Our VoiceNews & Politics

Progressives for Immigration Reform Launch New Environmental Project


Nicole Loeffler-Gladstone • Aug 07, 2012

 

Philip Cafaro, president of the board of directors of PFIR

Progressives for Immigration Reform (PFIR), a front group that is part of white nationalist John Tanton’s network of anti-immigrant groups, is grossly misnamed and far from progressive. Even the slightest tie to Tanton’s anti-immigrant network erases an organization’s “progressive” credibility, and PFIR is a staunch Tanton-network mouthpiece.

As such, it fills a very specific niche within the architecture of the anti-immigrant movement. PFIR exists, as its name suggests, to try and make the Tanton Network’s racist, anti-immigrant agenda palatable to moderates and liberals, often by describing environmental degradation and immigration in the same breath.

The anti-immigrant movement has had a colorful relationship with the environmental movement, and has historically attempted to make population the centerpiece of any and all conversations about sustainability. Most notably, Sierrans for US Population Stabilization (or SUSPS) attempted to influence the Sierra Club board in the late 1990s and early 2000s and tried to make population control the main focus of the club. The effort culminated in an embarrassing failed coup, and since then these Tanton-backed anti-immigrant activists and populationists have been forced to regroup and repackage their message.

PFIR’s newest environmental project is called the “United States Immigration Policy – Environmental Impact Statement.” Make no mistake: this project represents nothing more substantial than those repackaging efforts. Never one to trumpet their relationship with white nationalists, racists and xenophobes, PFIR has subtly placed their innocuous logo on the bottom of the webpage. However, a closer look reveals that those relationships are strong. The website was built by Elbel Consulting Services. Fred Elbel is the founder of the anti-immigrant group Defend Colorado Now, a contributor to Tanton’s Social Contract Press and was a SUSPS leader during its wrestling match with the Sierra Club.

The anti-immigrant movement’s message about population growth rarely changes: immigrants are responsible for nearly every form of environmental degradation, including deforestation, traffic congestion, decreasing wild spaces and a lack of arable land.

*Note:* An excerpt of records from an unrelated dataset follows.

(* ===== verification/ServerRuns.v ===== *)
(** * Runs of the server

    What holds over any sequence of requests, by anyone and with any times, and
    of iterations of the background loops. *)
From Stdlib Require Import ZArith Lia Ascii String.
From stdpp Require Import base list strings relations.
From S2P Require Import Prelude PyText PyFloat PyTime PyValue Sha256 Canonical PokerResults HandHistory Repository RepositoryFacts.
From S2P Require Import Forecast RewardRows Json ChainClient Economic Miners Submissions Settlement Windows PokerWindow.
From S2P Require Import Tournaments TournamentRecords Queries Service Anchors Footprint Roots QueryFacts.
From S2P Require Import Config CryptoAuth Schemas Health Server ServerFacts.
Open Scope Z_scope.

Section Keeps.
Context {Signature PublicKey : Type} (eth_keys : EthKeys Signature PublicKey)
  (ripemd160 : list Z -> res (list Z)) (str_exc : exn -> string).
Context (app : App) (now : nat -> Z) (utc_now : Z).

Lemma keeps_reads {A} (m : repo A) : reads m -> keeps m.
Proof. intros Hm. apply keeps_quiet, (touches_weaken [] _ false); [done|by intros t []|done]. Qed.

Lemma keeps_raising {A} status (m : repo A) : keeps m -> keeps (raising status m).
Proof. intros Hm s. rewrite raising_store. apply Hm. Qed.

Lemma keeps_answered status (m : repo dict) : keeps m -> keeps (answered status m).
Proof. intros Hm. unfold answered. apply keeps_sbind; [by apply keeps_raising|]. intros. keep. Qed.

Lemma keeps_answered_quiet status (m : repo dict) : quiet m -> keeps (answered status m).
Proof. intros Hm. by apply keeps_answered, keeps_quiet. Qed.

Lemma keeps_projection payload : keeps (project_poker_mtt_final_rankings payload).
Proof.
  unfold project_poker_mtt_final_rankings, Repository.get_artifact, record_projection, save_poker_mtt_final_ranking, save_artifact.
  apply keeps_raising. apply keeps_sbind; [keep|]. intros existing. apply keeps_sbind; [keep|]. intros [v|]; [keep|].
  apply keeps_sbind; [keep|]. intros. apply keeps_sbind; [apply keeps_quiet, quiet_project_rankings|]. keep.
Qed.

(** The handlers outside the admin routes. *)
Lemma keeps_public e request : is_admin e = false -> keeps (run eth_keys ripemd160 str_exc app now utc_now e request).
Proof.
  intros Ha. destruct (public_writer e) eqn:Hw; [|by apply keeps_reads, public_reads].
  destruct e; try discriminate; cbn [run].
  - unfold Server.register_miner. destruct (verify_address_pubkey_binding _ _ _ _) as [b why]. destruct b; simpl; [|keep].
    apply keeps_sbind; [apply keeps_raising, keeps_opens, opens_register|keep].
  - unfold Server.get_replay_proof. apply keeps_sbind; [apply keeps_raising, keeps_quiet, quiet_replay_proof|keep].
  - unfold commit_task. destruct (negb _); [keep|]. apply keeps_sbind; [keep|]. intros [miner|]; [|keep].
    apply keeps_sbind; [keep|]. intros key. destruct (negb _); [keep|]. apply keeps_sbind.
    { apply keeps_raising, keeps_sbind; [keep|]. intros. apply keeps_opens, opens_commit. }
    keep.
  - unfold reveal_task. destruct (negb _); [keep|]. apply keeps_sbind; [keep|]. intros [miner|]; [|keep].
    apply keeps_sbind; [keep|]. intros key. destruct (negb _); [keep|]. apply keeps_sbind.
    { apply keeps_raising, keeps_sbind; [keep|]. intros. apply keeps_opens, opens_reveal. }
    keep.
Qed.

Lemma keeps_run e request : keeps (run eth_keys ripemd160 str_exc app now utc_now e request).
Proof.
  destruct (is_admin e) eqn:Ha; [|by apply keeps_public]. destruct e; try discriminate Ha; cbn [run].
  - unfold get_risk_cases. keep.
  - unfold get_open_risk_cases. keep.
  - unfold Server.override_risk_case. apply keeps_answered. apply keeps_sbind; [keep|]. intros. apply keeps_sbind; [keep|].
    intros. apply keeps_opens, opens_override.
  - unfold get_settlement_batches. apply keeps_reads. apply touches_sbind; [apply reads_batches|footprint].
  - unfold run_admin_reconcile. apply keeps_sbind; [apply keeps_reconcile|]. intros _. apply keeps_reads.
    apply touches_sbind; [footprint|]. intros. apply touches_sbind; [apply reads_windows|]. intros.
    apply touches_sbind; [apply reads_batches|footprint].
  - unfold get_anchor_jobs, list_anchor_jobs, all_rows. apply keeps_reads. footprint.
  - unfold reconcile_anchor_jobs_on_chain. apply keeps_sbind; [apply keeps_reconcile_pending|keep].
  - unfold get_chain_health, list_anchor_jobs, all_rows. apply keeps_reads. footprint.
  - unfold get_forecast_health. apply keeps_reads. apply touches_sbind; [footprint|]. intros.
    apply touches_sbind; [apply reads_batches|footprint].
  - unfold get_anchor_job_action_queue, list_anchor_jobs, all_rows. apply keeps_reads. footprint.
  - apply keeps_answered_quiet, quiet_plan.
  - apply keeps_answered, keeps_broadcast.
  - apply keeps_answered, keeps_broadcast.
  - apply keeps_answered, keeps_confirm.
  - apply keeps_answered, keeps_retry_broadcast.
  - apply keeps_answered, keeps_retry_broadcast.
  - apply keeps_answered, keeps_rebuild.
  - apply keeps_answered, keeps_retry.
  - apply keeps_answered, keeps_submit.
  - unfold Server.mark_anchor_job_anchored. apply keeps_sbind; [apply keeps_raising, keeps_confirm|keep].
  - unfold Server.mark_anchor_job_failed. apply keeps_sbind; [keep|]. intros payload. apply keeps_answered.
    apply keeps_sbind; [keep|]. intros. apply keeps_sbind; [keep|]. intros. apply keeps_mark_failed.
  - apply keeps_answered_quiet, quiet_arena.
  - apply keeps_answered_quiet, quiet_ingest.
  - apply keeps_answered_quiet, quiet_hidden_eval.
  - apply keeps_answered_quiet, quiet_rating.
  - apply keeps_answered_quiet, quiet_apply_results.
  - apply keeps_projection.
  - apply keeps_answered, keeps_build_window.
Qed.

Lemma keeps_serve e headers host : keeps (serve eth_keys ripemd160 str_exc app now utc_now e headers host).
Proof.
  intros s. destruct (serve_store eth_keys ripemd160 str_exc app now utc_now e headers host s) as [->|(request & ->)];
    [reflexivity|apply keeps_run].
Qed.
End Keeps.

(** One step of a server with the settings and the service of [app]: a request,
    or an iteration of a loop. *)
Inductive server_step {Signature PublicKey} (eth_keys : EthKeys Signature PublicKey) ripemd160 str_exc (app : App)
  (s : FakeRepository) : FakeRepository -> Prop :=
| step_request e headers host now utc_now :
    server_step eth_keys ripemd160 str_exc app s (serve eth_keys ripemd160 str_exc app now utc_now e headers host s).2
| step_progression metrics t t' :
    server_step eth_keys ripemd160 str_exc app s (_run_forecast_progression_once (service app) str_exc metrics t t' s).2
| step_confirmation metrics t t' :
    server_step eth_keys ripemd160 str_exc app s (anchor_reconcile_iteration (service app) str_exc metrics t t' s).2.

Lemma iteration_store {A} str_exc (work : Z -> repo A) count b metrics t t' s :
  (iteration str_exc work count b metrics t t' s).2 = (work t s).2.
Proof. unfold iteration. destruct (work t s) as [[a|e] s']; by destruct metrics. Qed.

Lemma server_step_keeps {Signature PublicKey} (eth_keys : EthKeys Signature PublicKey) ripemd160 str_exc app s s' :
  server_step eth_keys ripemd160 str_exc app s s' -> roots_kept s s'.
Proof.
  destruct 1.
  - apply keeps_serve.
  - unfold _run_forecast_progression_once. rewrite iteration_store. apply keeps_reconcile.
  - unfold anchor_reconcile_iteration. rewrite iteration_store. apply keeps_reconcile_pending.
Qed.

(** C2: over any sequence of requests, with or without the admin token, and of
    iterations of the loops, a settlement batch that has a canonical root keeps
    its root and its published payload hash, and stores a payload of that hash. *)
Theorem requests_keep_published_roots {Signature PublicKey} (eth_keys : EthKeys Signature PublicKey) ripemd160 str_exc app s s'
  id batch :
  batches_ok s -> rtc (server_step eth_keys ripemd160 str_exc app) s s' ->
  aget id (batches s) = Some batch -> rooted batch ->
  exists batch', aget id (batches s') = Some batch' /\ same_root batch batch' /\ payload_hashed batch'.
Proof.
  intros Hs H Hb Hr. assert (Hk : roots_kept s s').
  { clear Hs Hb Hr. induction H as [|s1 s2 s3 H _ IH]; [reflexivity|]. etransitivity; [by eapply server_step_keeps|done]. }
  destruct (Hk Hs) as [Hs' Hk']. destruct (Hk' _ _ Hb Hr) as (batch' & Hb' & E). exists batch'. split_and!; [done|done|].
  destruct (Hs' _ _ Hb') as [_ Hok]. by apply Hok, (same_root_rooted batch).
Qed.

(** ** Witnesses *)

Definition demo_app : App :=
  {| app_settings := []; service := demo_service; anchor_reconcile_metrics := []; forecast_progression_metrics := [] |}.

(** The published batch of [Roots] after a retry that comes over HTTP. *)
Definition demo_retried : FakeRepository :=
  (serve demo_keys demo_rip demo_text demo_app (fun _ => 0) 0 (POST_retry_anchor "sb_1") [] None demo_published).2.

Lemma requests_keep_published_roots_witness :
  (batches_ok demo_published /\ rooted demo_batch) /\
  exists batch', aget "sb_1"%string (batches demo_retried) = Some batch' /\ same_root demo_batch batch' /\ payload_hashed batch'.
Proof.
  assert (Hr : rooted demo_batch) by reflexivity.
  assert (Hstep : rtc (server_step demo_keys demo_rip demo_text demo_app) demo_published demo_retried)
    by (apply rtc_once, step_request).
  exact (conj (conj demo_published_ok Hr)
    (requests_keep_published_roots demo_keys demo_rip demo_text demo_app demo_published demo_retried "sb_1" demo_batch
       demo_published_ok Hstep eq_refl Hr)).
Defined.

In the fantasy of the anti-immigrant movement, immigrants are super-consumers and polluters. In fact, immigrants tend to posses the least amount of wealth in a society, and are often considered to have little social capital.

Rather than present a new message, PFIR’s latest project attempts to disguise the same old rhetoric under a banner of objectivity. Their “United States Immigration Policy EIS” lists a variety of resources, with articles by Tanton Network stalwarts like Roy Beck and Philip Cafaro  (not to mention their contemporaries, including eugenics supporter Garrett Hardin and populationist Paul Ehrlich) listed alongside eco-socialist Ian Angus, the Population and Development Program at Hampshire College, and your very own Center for New Community.

Unfortunately for PFIR, this desperate flail for credibility will not be accomplished by simply tossing a few names around. A PFIR-run, Tanton-backed examination of immigration policies will always result in the same vile conclusion no matter how the study itself is presented: white supremacists in the United States are threatened by the presence of immigrants. They will continue to try and lure unsuspecting environmentalists and politically progressive folks into their camp, but PFIR’s role within the anti-immigrant community is firmly cemented and well known. It is up to real environmentalists, those who reject the scapegoating of immigrants and the influence of bigotry, to continue to expose them.